Maybe they were afraid they would lose their jobs.
 
He doesn't explicitly claim they faked the photographic evidence.
...

True. But given that his original assertion (about the Moon Landing) was made in the context of "provid[ing] an alternate explanation when the original one cannot pass the mustard test," and that yours is the original (and sensible) one, I don't think an inference of "faked," from "made a movie of an American astronaut sprinting across the moon surface" as the alternate explanation, is unwarranted.

I guess JiT could clear this up though, if he wanted to- it's hard enough sometimes to understand what he's saying, never mind trying to know what he's thinking.
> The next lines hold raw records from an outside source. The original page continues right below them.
Lemma load_embeddings_reads (w : World) :
  exists o, load_embeddings w = (o, w).
Proof.
  unfold load_embeddings, bind, os_path_exists.
  destruct (assoc EMBEDDINGS_FILE (fs w)) as [n |] eqn:Hfile.
  - unfold read_json. rewrite Hfile.
    destruct n as [text | doc | | e]; eexists; reflexivity.
  - eexists. reflexivity.
Qed.



Lemma note_path_is_not_the_log (filename : string) :
  EMBEDDINGS_FILE <> os_path_join MEMORY_DIR (filename ++ ".md").
Proof.
  intros Heq. pose proof (md_path_not_json MEMORY_DIR filename) as Hmd.
  rewrite <- Heq in Hmd. vm_compute in Hmd. discriminate.
Qed.


End WithRuntime.

Import Demo.



End IndexFacts.

(** ** The checkpoint slot *)

Module CheckpointFacts.
Import AgentWithBehaviors.

Section WithRuntime.
Context `{JsonCodec}.
Local Open Scope string_scope.




End WithRuntime.

Import Demo.


End CheckpointFacts.

(** ** Concrete runs *)

Module Runs.
Import Demo.
Local Open Scope string_scope.

Example trim_25 :
  let history :=
    AgentWithMemory.system_message "prompt" :: map numbered (seq 1 24) in
  AgentWithMemory.trim_messages history
  = AgentWithMemory.system_message "prompt" :: map numbered (seq 5 20).
Proof. reflexivity. Qed.

Example trim_21 :
  let history :=
    AgentWithMemory.system_message "prompt" :: map numbered (seq 1 20) in
  AgentWithMemory.trim_messages history = history.
Proof. reflexivity. Qed.

Example one_turn_with_two_tools :
  let run := @AgentWithMemory.main _ _ (eager_model 2) 5 ["  hello "; ""; "QUIT"]
               fresh_world in
  fst run = AgentWithMemory.Exited /\
  map (fun m => (AgentWithMemory.role m, AgentWithMemory.tool_call_id m))
    (AgentWithMemory.messages (snd run))
  = [ (AgentWithMemory.system, None); (AgentWithMemory.user, None);
      (AgentWithMemory.assistant, None);
      (AgentWithMemory.tool, Some "call_0"); (AgentWithMemory.tool, Some "call_1");
      (AgentWithMemory.assistant, None) ].
Proof. vm_compute. split; reflexivity. Qed.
So, what say you, Justin- do you think the Moon Landing (and the photographic evidence for it) was faked?
 
Last edited:
Originally Posted by justintime View Post
1. The Moon Landing. It was well known the Soviets were ahead in the space program and America was lagging behind. The only way to beat the Soviets was to put the American space program of on steroids. So all those involved in promoting the space race took them and made a movie of an American astronaut sprinting across the moon surface.

And the Soviets, who carefully monitored the trip to the moon, never said anything. Huh.

Maybe they were afraid they would lose their jobs.

The Soviets were more concerned of the edge Americans would have over them with the use of steroids in more earthy sports like the Olympics. Lance Armstrong is a good example of Russian concern.
 
Last edited:
Do you seriously intend this to be the answer to the question?

What, you mean it doesn't make perfect sense for the Soviets to keep their knowledge that the US faked the moon landings totally a secret because they were more focused on the illicit doping activities of an athlete who wasn't even born until two years after the first moon landing took place?
 
It sounds like Justintime is saying the U.S. space program was literally on steroids -- as in, the pharmaceuticals.

How that would rationally relate to, well, anything is mind-boggling. Lance Armstrong? Neil Armstrong? How can this be anything except a chain-yank?